The building blocks of life on Earth are the DNA and RNA, the genetic material that transmits from generation to generation carrying all necessary instructions of life. Were these building blocks generated somewhere in outer space and then sown into the Earth? Well, that is not confirmed. However, scientists have found building blocks of DNA and RNA in meteorites, and a recent analysis of the space rocks that fell on earth said those contained all the five building blocks of DNA and RNA. The study has recently been published in the Nature Communication.
DNA and RNAs are made up of five nucleobases—adenine (A), Cytosine (C), Guanine (G), Thymine (T), and Uracil (U). Nucleobases are nitrogen-containing biological compounds, and they combine with sugar and phosphates (phosphorus-containing elements found naturally) to make the nucleotides. These nucleotides bond themselves in a particular pattern and form the DNA or RNA, the basis of the genetics of lives.
Previously, researchers had discovered adenine and guanine, along with other organic compounds, in meteorites since as early as the 1960s. They also found the hint of uracil’s presence in the space rocks, but cytosine and thymine remained elusive before the latest finding.
NASA’s Goddard Space Flight Center’s astrochemist Daniel Glavin commented on the findings saying, “We’ve completed the set of all the bases found in DNA and RNA and life on Earth, and they’re present in meteorites.”
The lead author of the latest study, geochemist Yasuhiro Oba of Hokkaido University, Japan, and his colleagues used a state-of-the-art technique of extracting and separating chemical compounds in liquefied meteorite dust. Three years ago, the researchers used the same technique to discover a sugar called ribose, which is essential for life, in three meteorites. “Our detection method has orders of magnitude higher sensitivity than that applied in previous studies,” Oba commented on their technique.

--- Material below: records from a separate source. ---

Lemma virtio_term_wf arity d :
  entry_typed d → describable d → aml_wf arity (virtio_term d) = true ∧
  forallb resource_wf (virtio_resources d) = true.
Proof.
  intros (Ha & Hs & Hg) (Hd & Ha' & Hs'). unfold in_u64, in_u32, U32_MAX in *.
  assert (forallb resource_wf (virtio_resources d) = true) as Hr.
  { cbn [virtio_resources forallb resource_wf]. rewrite !andb_true_r, !andb_true_iff, !in_range_iff.
    unfold U32_MAX. lia. }
  split; [|done]. unfold virtio_term. cbn [aml_wf forallb]. rewrite Hr.
  rewrite (proj2 (in_range_iff (gsi d - 5) U32_MAX)) by (unfold U32_MAX; lia).
  unfold path_wf at 1. cbn [name_parts forallb]. rewrite virtio_name_digits by lia.
  unfold is_name_seg. cbn [length Nat.eqb forallb]. unfold is_name_char at 2 3 4, is_ascii_digit.
  repeat (match goal with |- context [(?a <=? ?b) && (?c <=? ?e)] =>
    rewrite (proj2 (Z.leb_le a b)), (proj2 (Z.leb_le c e)) by zlia end; cbn [andb]).
  rewrite !orb_true_r. done.
Qed.

Lemma virtio_terms_encode devices :
  Forall entry_typed devices → Forall describable devices →
  append_virtio_devices devices = append_all to_aml_bytes (map virtio_term devices) ∧
  ∃ e, append_all to_aml_bytes (map virtio_term devices) = Ok e ∧
    length e = (71 * length devices)%nat.
Proof.
  intros Ht Hd. induction Ht as [|d devices Htd Ht IH]; [by split; [|exists []]|].
  apply Forall_cons in Hd as [Hdd Hd]. destruct (IH Hd) as (E & e & He & Hl). clear IH.
  change (append_all to_aml_bytes (map virtio_term (d :: devices))) with
    (append (to_aml_bytes (virtio_term d)) (append_all to_aml_bytes (map virtio_term devices))).
  cbn [append_virtio_devices]. unfold append_virtio_aml, append_term.
  rewrite (virtio_device_ok d Htd Hdd), E, He. split; [done|].
  unfold virtio_term. destruct Hdd as (Hg & _). rewrite virtio_name_digits by lia.
  destruct (virtio_encodes 0x56 (0x30 + (gsi d - 5) / 100) (0x30 + (gsi d - 5) / 10 mod 10)
    (0x30 + (gsi d - 5) mod 10) (gsi d - 5) (mmio_addr d) (mmio_size d) (edge_triggered d) (gsi d))
    as (x & Hx & Hlx).
  unfold virtio_resources. rewrite Hx. exists (x ++ e). split; [done|].
  rewrite length_app, Hlx, Hl. cbn [length]. lia.
Qed.

Lemma fixed_wf arity : forallb (aml_wf arity) fixed_terms = true.
Proof. by vm_compute. Qed.

Lemma guest_device_virtio d :
  entry_typed d → describable d → guest_device (norm (virtio_term d)) = Some d.
Proof.
  intros Ht Hd. destruct (virtio_term_wf no_args d Ht Hd) as [_ Hr].
  destruct (append_all to_aml_bytes (virtio_resources d)) as [b|] eqn:E.
  2:{ exfalso. revert E. unfold virtio_resources. by destruct (edge_triggered d). }
  pose proof (parse_resources_template _ _ Hr E) as Hp.
  unfold virtio_term. cbn [norm map]. rewrite E. unfold guest_device, current_resources.
  change (named "_HID" _) with (Some (AmlString (bytes_of "LNRO0005"))).
  match goal with |- context [named "_CRS" ?l] =>
    change (named "_CRS" l) with (Some (Buffer (b ++ [0x79; 0]))) end.
  cbv beta iota. rewrite bool_decide_eq_true_2, Hp by done. by destruct d.
Qed.

Lemma guest_device_fixed : omap guest_device (map norm fixed_terms) = [].
Proof. by vm_compute. Qed.

End terms.

Section block.

Lemma build_dsdt_terms devices :
  Forall entry_typed devices → Forall describable devices →
  build_dsdt devices = append_all to_aml_bytes (dsdt_terms devices) ∧
  ∃ body, build_dsdt devices = Ok body ∧ length body = (300 + 71 * length devices)%nat.
Proof.
  intros Ht Hd. destruct (virtio_terms_encode devices Ht Hd) as (E & e & He & Hl).
  destruct fixed_encodes as (F & f & Hf & Hlf). unfold build_dsdt, dsdt_terms.
  rewrite append_all_app, E, F, He, Hf. split; [done|]. exists (e ++ f). split; [done|].
  rewrite length_app, Hl, Hlf. lia.
Qed.

Lemma dsdt_terms_wf arity devices :
  Forall entry_typed devices → Forall describable devices →
  forallb (aml_wf arity) (dsdt_terms devices) = true.
Proof.
  intros Ht Hd. unfold dsdt_terms. rewrite forallb_app, fixed_wf, andb_true_r.
  induction Ht as [|d devices Htd Ht IH]; [done|]. apply Forall_cons in Hd as [Hdd Hd].
  cbn [map forallb]. rewrite IH by done. by rewrite (proj1 (virtio_term_wf arity d Htd Hdd)).
Qed.

Lemma guest_virtio_terms devices :
  Forall entry_typed devices → Forall describable devices →
  omap guest_device (map norm (dsdt_terms devices)) = devices.
Proof.
  intros Ht Hd. unfold dsdt_terms. rewrite map_app, omap_app, guest_device_fixed, app_nil_r.
  induction Ht as [|d devices Htd Ht IH]; [done|]. apply Forall_cons in Hd as [Hdd Hd].
  cbn [map omap list_omap]. by rewrite guest_device_virtio, IH.
Qed.

(** The names under which the block declares its devices. *)
Lemma device_paths_terms devices :
  omap device_path (map norm (dsdt_terms devices)) =
  map (fun d => [virtio_name (gsi d - 5)]) devices ++ omap device_path (map norm fixed_terms).
Proof.
  unfold dsdt_terms. rewrite map_app, omap_app. f_equal. induction devices as [|d devices IH]; [done|].
  change (omap device_path (map norm (map virtio_term (d :: devices)))) with
    ([virtio_name (gsi d - 5)] :: omap device_path (map norm (map virtio_term devices))).
  by rewrite IH.
Qed.

Lemma device_uids_terms devices :
  Forall entry_typed devices → Forall describable devices →
  omap guest_uid (map norm (dsdt_terms devices)) = map (fun d => DWord (gsi d - 5)) devices.
Proof.
  intros Ht Hd. unfold dsdt_terms. rewrite map_app, omap_app.
  assert (omap guest_uid (map norm fixed_terms) = []) as -> by by vm_compute. rewrite app_nil_r.
  induction Ht as [|d devices Htd Ht IH]; [done|]. apply Forall_cons in Hd as [Hdd Hd].
  cbn [map omap list_omap]. rewrite IH by done. unfold guest_uid. rewrite guest_device_virtio by done. reflexivity.
Qed.

Lemma NoDup_by_gsi {A} (f : VirtioEntry → A) devices :
  (∀ d d', d ∈ devices → d' ∈ devices → f d = f d' → gsi d = gsi d') →
  NoDup (gsi <$> devices) → NoDup (map f devices).
Proof.
  intros Hf Hn. induction devices as [|d devices IH]; [constructor|].
  apply NoDup_cons in Hn as [Hni Hn]. cbn [map]. constructor.
  - intros Hin. apply list_elem_of_In, in_map_iff in Hin as (d' & He & Hin). apply list_elem_of_In in Hin.
    apply Hni, list_elem_of_fmap. exists d'. split; [|done]. apply Hf; [by left|by right|done].
  - apply IH; [|done]. intros d1 d2 H1 H2. apply Hf; by right.
Qed.

(** None of them is declared twice. *)
Lemma device_names_distinct devices :
  Forall describable devices → NoDup (gsi <$> devices) → NoDup (omap device_path (map norm (dsdt_terms devices))).
Proof.
  intros Hd Hn. rewrite device_paths_terms. rewrite Forall_forall in Hd. apply NoDup_app. split_and!.
  - apply NoDup_by_gsi; [|done]. intros d d' H1%Hd H2%Hd Hname. destruct H1 as [H1 _], H2 as [H2 _].
    assert (virtio_name (gsi d - 5) = virtio_name (gsi d' - 5)) as Hv by congruence.
    apply virtio_name_inj in Hv; lia.
  - intros x Hx Hf. apply list_elem_of_In, in_map_iff in Hx as (d & <- & Hin). apply list_elem_of_In, Hd in Hin.
    destruct Hin as [Hg _]. rewrite virtio_name_digits in Hf by lia.
    revert Hf. generalize ((gsi d - 5) / 100) as a, ((gsi d - 5) / 10 mod 10) as b, ((gsi d - 5) mod 10) as c.
    intros a b c Hf. vm_compute in Hf. apply list_elem_of_In in Hf. cbn in Hf.
    repeat (destruct Hf as [Hf|Hf]; [discriminate Hf|]). done.
  - refine (bool_decide_unpack _ _). vm_compute. exact I.
Qed.

Lemma append_virtio_refused devices :
  Forall entry_typed devices → ¬ Forall describable devices →
  ∃ e, append_virtio_devices devices = Err e.
Proof.
  intros Ht Hd. induction Ht as [|d devices Htd Ht IH]; [by destruct Hd|].
  cbn [append_virtio_devices]. destruct (append_virtio_aml d) as [x|e] eqn:E; [|by exists e].
  destruct IH as [e He].
  { intros Hall. apply Hd. constructor; [|done].
    destruct (decide (5 ≤ gsi d ≤ 1004 ∧ mmio_addr d ≤ U32_MAX ∧ mmio_size d ≤ U32_MAX)); [done|].
    destruct (virtio_device_refused d Htd) as [e He]; [done|congruence]. }
  exists e. unfold append. by rewrite He.
Qed.

End block.

(** C24: the definition block enumerates the devices. For every list of
    devices AML can describe (numbers of at most three digits, 32-bit
    ranges) the block is built, and the guest that parses it finds exactly
    those devices, in order, with the memory range, the interrupt and its
    trigger mode the VMM wired. If their interrupts are different, then no two
    devices the guest finds in the block, the legacy ones included, are
    declared under the same name, and each virtio device has a unique id of
    its own. Any other list is refused. *)
Theorem dsdt_enumerates_devices devices :
  Forall entry_typed devices →
  (Forall describable devices →
   ∃ body ts, build_dsdt devices = Ok body ∧ parse_block no_args body = Some ts ∧
     guest_virtio body = Some devices ∧
     (NoDup (gsi <$> devices) →
      NoDup (omap device_path ts) ∧ NoDup (omap guest_uid ts) ∧
      length (omap guest_uid ts) = length devices)) ∧
  (¬ Forall describable devices → ∃ e, build_dsdt devices = Err e).
Proof.
  intros Ht. split.
  - intros Hd. destruct (build_dsdt_terms devices Ht Hd) as (E & body & Hbody & _).
    assert (parse_block no_args body = Some (map norm (dsdt_terms devices))) as Hparse.
    { apply (parse_block_terms no_args); [by apply dsdt_terms_wf|congruence]. }
    exists body, (map norm (dsdt_terms devices)). split_and!; [done|done| |].
    + unfold guest_virtio. by rewrite Hparse, guest_virtio_terms.
    + intros Hn. rewrite device_uids_terms by done. rewrite length_map.
      split_and!; [by apply device_names_distinct| |done].
      apply NoDup_by_gsi; [|done]. intros d d' _ _ He. injection He. lia.
  - intros Hd. destruct (append_virtio_refused devices Ht Hd) as [e He]. exists e.
    unfold build_dsdt. by rewrite He.
Qed.

Lemma dsdt_enumerates_devices_witness :
  let devices := [mkVirtioEntry 0xd0000000 0x1000 5 true; mkVirtioEntry 0xd0001000 0x1000 6 false] in
  ∃ body ts, build_dsdt devices = Ok body ∧ parse_block no_args body = Some ts ∧
    guest_virtio body = Some devices ∧ NoDup (omap device_path ts).
Proof.
  intros devices. destruct (proj1 (dsdt_enumerates_devices devices
    ltac:(repeat constructor; vm_compute; discriminate)) ltac:(repeat constructor; vm_compute; discriminate))
    as (body & ts & H1 & H2 & H3 & H4).
  exists body, ts. refine (conj H1 (conj H2 (conj H3 (proj1 (H4 _))))).
  refine (bool_decide_unpack _ _). vm_compute. exact I.
Defined.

Oba and his team members collaborated with astrochemists at NASA to analyse the meteorite samples to find the crucial component of life—nucleobases. The researchers used cold water instead of acid, which is usually used to extract the chemicals from the space rock samples. Glavin believes that this milder approach actually keeps the fragile nucleobases intact.
With this technique, Oba, Glavin and others in the team could also measure the chemical abundances within soil collected from the site in Australia and then compare the measured meteorite values with that of soil. The researchers found that the meteorite values were greater than that of soil for some compounds. This, according to them, suggests that the compounds came to earth through the meteorites. On the other hand, in some other compounds like cytosine and uracil, the soil abundances are much higher (20 times) than in meteorites. This could be a result of soil contamination, say the researchers.
However, there are some questions raised by other scientists. “I think [the researchers] positively identified these compounds. But they didn’t present enough compelling data to convince me that they’re truly extra-terrestrial,” remarked Michael Callahan, who previously worked with NASA and collaborated with Glavin and others.
Glavin and his colleagues have answers to the concern raised by Callahan. They pointed to other life-related compounds that they found— these contained isomers, which have the same chemical formula but are organised differently. The team found some of the isomers in the meteorite samples but not in the soil. “If there had been contamination from the soil, we should have seen those isomers in the soil as well. And we didn’t," said Glavin.